D’après The Athletic, The Guardian et d’autres médias, plusieurs fédérations auraient alerté la FIFA sur les dépenses importantes liées aux déplacements, aux opérations logistiques et aux taxes aux États-Unis, pays hôte principal de la compétition. Certaines craignent même de subir des pertes financières malgré un bon parcours sportif.
Une réunion de la FIFA est prévue ce mardi 28 avril à Vancouver, au Canada. Un porte-parole de l’organisation a confirmé que des discussions étaient en cours avec plusieurs associations membres afin d’augmenter les revenus disponibles.
Cette proposition inclurait une hausse des contributions versées à toutes les équipes qualifiées ainsi qu’un renforcement des fonds de développement destinés aux 211 fédérations membres.

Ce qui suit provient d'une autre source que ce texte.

(** A row of [runs] joined with the digest of its Work Order. *)
Record RunRow := mkRunRow {
  rr_worker_id : Uuid;
  rr_worker_generation : Z;
  rr_worker_session_id : Uuid;
  rr_work_item_id : Uuid;
  rr_attempt_id : Uuid;
  rr_work_order_digest : string;
  rr_authoritative : bool;
  rr_state : string;
  rr_last_event_cursor : option string;
  rr_last_event_sequence : Z;
  rr_snapshot : option Value;
  rr_aggregate_version : Z;
  rr_terminal_at : option DateTime
}.

Record RawEventRow := mkRawEventRow {
  re_id : Uuid;
  re_tenant_id : Uuid;
  re_run_id : Uuid;
  re_worker_session_id : Uuid;
  re_worker_id : Uuid;
  re_worker_generation : Z;
  re_external_event_id : string;
  re_cursor : string;
  re_sequence : Z;
  re_run_aggregate_version : Z;
  re_schema_version : string;
  re_event_type : string;
  re_occurred_at : DateTime;
  re_payload : Value
}.

Record ApplicationRow := mkApplicationRow {
  ap_tenant_id : Uuid;
  ap_run_event_id : Uuid;
  ap_run_id : Uuid;
  ap_run_aggregate_version : Z
}.

Record Ledger := mkLedger {
  lg_runs : gmap (Uuid * Uuid) RunRow;
  lg_raw_events : list RawEventRow;
  lg_applications : list ApplicationRow
}.

(** What comes back for a stored instant and a stored document. *)
Class PgColumns := {
  stored_at : DateTime → DateTime;
  stored_value : Value → Value;
  stored_value_object v : is_object (stored_value v) = is_object v
}.

(** [serde_json::from_value::<ProductEvent>]. *)
Class ProductEventJson := { product_event_from_value : Value → string + ProductEvent }.

(** ** Statements *)

(** [LOCK_WORKER_SESSION_SQL]. *)
Definition select_session (sessions : list SessionRow) (f : WorkerSessionFence)
  : option SessionRow :=
  find (λ s, bool_decide (ss_tenant_id s = wf_tenant_id f)
             && bool_decide (ss_id s = wf_session_id f)
             && bool_decide (ss_worker_id s = wf_worker_id f)) sessions.

(** The unique constraints of [raw_run_events]: the identifier, and within a run
    the external identifier, the cursor and the sequence. *)
Definition raw_conflict (a b : RawEventRow) : bool :=
  bool_decide (re_id a = re_id b)
  || bool_decide (re_tenant_id a = re_tenant_id b) && bool_decide (re_run_id a = re_run_id b)
     && (bool_decide (re_external_event_id a = re_external_event_id b)
         || bool_decide (re_cursor a = re_cursor b)
         || bool_decide (re_sequence a = re_sequence b)).

(** [INSERT_RAW_EVENT_SQL] with [ON CONFLICT DO NOTHING]. *)
Definition insert_raw_event (row : RawEventRow) (l : Ledger) : option Ledger :=
  if existsb (raw_conflict row) (lg_raw_events l) then None
  else Some (mkLedger (lg_runs l) (lg_raw_events l ++ [row]) (lg_applications l)).

(** The rows that share an identity with the incoming event. *)
Definition select_collisions (f : WorkerSessionFence) (e : IncomingRunEvent) (l : Ledger)
  : list RawEventRow :=
  List.filter (λ row, bool_decide (re_tenant_id row = wf_tenant_id f)
                      && bool_decide (re_run_id row = in_run_id e)
                      && (bool_decide (re_external_event_id row = in_external_event_id e)
                          || bool_decide (re_cursor row = in_cursor e)
                          || bool_decide (re_sequence row = in_sequence e))) (lg_raw_events l).

(** [NEXT_RAW_EVENT_SQL]: the event at a sequence, with its application. *)
Definition select_next (tenant_id run_id : Uuid) (sequence : Z) (l : Ledger)
  : option (RawEventRow * option ApplicationRow) :=
  row ← find (λ row, bool_decide (re_tenant_id row = tenant_id)
                     && bool_decide (re_run_id row = run_id)
                     && (re_sequence row =? sequence)) (lg_raw_events l);
  Some (row, find (λ a, bool_decide (ap_tenant_id a = re_tenant_id row)
                        && bool_decide (ap_run_event_id a = re_id row)) (lg_applications l)).

(** [$10 IN ('SUCCEEDED', …)]. *)
Definition terminal_state (s : string) : bool :=
  mem s ["SUCCEEDED"; "FAILED"; "REFUSED"; "CANCELLED"; "QUARANTINED"].

(** The assignments of [UPDATE_RUN_PROJECTION_SQL]. *)
Definition projected_row (row : RunRow) (expected : Z) (cursor : string) (d : DecodedProjection)
    (occurred_at : DateTime) : RunRow :=
  {| rr_worker_id := rr_worker_id row; rr_worker_generation := rr_worker_generation row;
     rr_worker_session_id := rr_worker_session_id row;
     rr_work_item_id := rr_work_item_id row; rr_attempt_id := rr_attempt_id row;
     rr_work_order_digest := rr_work_order_digest row;
     rr_authoritative := rr_authoritative row;
     rr_state := dp_state d; rr_last_event_cursor := Some cursor;
     rr_last_event_sequence := expected; rr_snapshot := Some (dp_snapshot d);
     rr_aggregate_version := dp_aggregate_version d;
     rr_terminal_at := if terminal_state (dp_state d)
       then Some (default occurred_at (rr_terminal_at row)) else rr_terminal_at row |}.

(** [UPDATE_RUN_PROJECTION_SQL]. *)
Definition update_projection (f : WorkerSessionFence) (run_id : Uuid)
    (sequence version expected : Z) (cursor : string) (d : DecodedProjection)
    (occurred_at : DateTime) (l : Ledger) : option (Ledger * RunRow) :=
  row ← lg_runs l !! (wf_tenant_id f, run_id);
  if bool_decide (rr_worker_session_id row = wf_session_id f)
     && bool_decide (rr_worker_id row = wf_worker_id f)
     && (rr_worker_generation row =? wf_generation f)
     && rr_authoritative row
     && (rr_last_event_sequence row =? sequence)
     && (rr_aggregate_version row =? version)
  then
    let row' := projected_row row expected cursor d occurred_at in
    Some (mkLedger (<[(wf_tenant_id f, run_id) := row']> (lg_runs l)) (lg_raw_events l)
            (lg_applications l), row')
  else None.

(** [INSERT_EVENT_APPLICATION_SQL]: nothing is inserted when the event already
    has an application; a second event for a version violates the other unique
    constraint, which is an error of the statement. *)
Definition insert_application (a : ApplicationRow) (l : Ledger) : res (option Ledger) :=
  if existsb (λ b, bool_decide (ap_tenant_id b = ap_tenant_id a)
                   && bool_decide (ap_run_event_id b = ap_run_event_id a)) (lg_applications l)
  then Ok None
  else if existsb (λ b, bool_decide (ap_tenant_id b = ap_tenant_id a)
                        && bool_decide (ap_run_id b = ap_run_id a)
                        && (ap_run_aggregate_version b =? ap_run_aggregate_version a))
            (lg_applications l)
  then Err (Persistence [Lit "record run event application"])
  else Ok (Some (mkLedger (lg_runs l) (lg_raw_events l) (lg_applications l ++ [a]))).

Definition event_is_applied (tenant_id run_id event_id : Uuid) (l : Ledger) : bool :=
  existsb (λ a, bool_decide (ap_tenant_id a = tenant_id) && bool_decide (ap_run_id a = run_id)
                && bool_decide (ap_run_event_id a = event_id)) (lg_applications l).

(** ** Projection *)

Definition valid_run_transition (current target : string) : bool :=
  if bool_decide (current = target) then true
  else if bool_decide (current = "ADOPTED") then
    mem target ["RUNNING"; "WAITING_APPROVAL"; "VERIFYING"; "SUCCEEDED"; "FAILED"; "REFUSED";
                "CANCEL_REQUESTED"; "CANCELLED"; "QUARANTINED"]
  else if bool_decide (current = "RUNNING") then
    mem target ["WAITING_APPROVAL"; "VERIFYING"; "SUCCEEDED"; "FAILED"; "REFUSED";
                "CANCEL_REQUESTED"; "CANCELLED"; "QUARANTINED"]
  else if bool_decide (current = "WAITING_APPROVAL") then
    mem target ["RUNNING"; "VERIFYING"; "SUCCEEDED"; "FAILED"; "REFUSED";
                "CANCEL_REQUESTED"; "CANCELLED"; "QUARANTINED"]
  else if bool_decide (current = "VERIFYING") then
    mem target ["WAITING_APPROVAL"; "SUCCEEDED"; "FAILED"; "REFUSED";
                "CANCEL_REQUESTED"; "CANCELLED"; "QUARANTINED"]
  else if bool_decide (current = "CANCEL_REQUESTED") then
    mem target ["CANCELLED"; "FAILED"; "QUARANTINED"]
  else false.

(** The target named by an event type, [None] when it is unknown. *)
Definition event_target (current event_type : string) : option string :=
  let is_one types := mem event_type types in
  if is_one ["run.accepted"; "run.adopted"] then Some "ADOPTED"
  else if is_one ["run.started"; "run.running"] then Some "RUNNING"
  else if is_one ["run.progressed"] then Some current
  else if is_one ["run.waiting_approval"] then Some "WAITING_APPROVAL"
  else if is_one ["run.verifying"] then Some "VERIFYING"
  else if is_one ["run.succeeded"; "run.target_reached"] then Some "SUCCEEDED"
  else if is_one ["run.failed"] then Some "FAILED"
  else if is_one ["run.refused"] then Some "REFUSED"
  else if is_one ["run.cancel_requested"] then Some "CANCEL_REQUESTED"
  else if is_one ["run.cancelled"] then Some "CANCELLED"
  else if is_one ["run.quarantined"] then Some "QUARANTINED"
  else None.

Definition project_state (current event_type : string)
  : outcome RunEventProjectionBlock string :=
  target ← or_fail (event_target current event_type) (UnsupportedEventType event_type);
  if valid_run_transition current target then Success target
  else Failure (InvalidStateTransition current target).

Des primes en hausse selon les performances
Le plan dévoilé en décembre prévoyait déjà une augmentation progressive des gains selon les tours atteints :
Bonus pour une qualification en seizièmes de finale 4 millions de dollars supplémentaires pour les huitièmes 8 millions de dollars de plus pour les quarts de finale Montants encore plus élevés pour les demi-finalistes et finalistes
Le minimum garanti de 10,5 millions de dollars promis à chaque participant pourrait donc être revu à la hausse. La prime du vainqueur, estimée à 50 millions de dollars, pourrait également être augmentée.
Le Maroc concerné
Les Lions de l’Atlas, placés dans le groupe C, disputeront leur septième Coupe du monde en juin prochain. Les hommes de Mohamed Ouahbi débuteront face au Brésil le 13 juin au MetLife Stadium de New York, avant d’affronter l’Écosse le 19 juin à Boston.
Le Maroc terminera ensuite la phase de groupes face à Haïti au Mercedes-Benz Stadium.
Cette possible revalorisation financière représenterait une excellente nouvelle pour les sélections qualifiées, notamment celles dont les moyens restent plus limités face aux coûts importants d’un Mondial organisé en Amérique du Nord.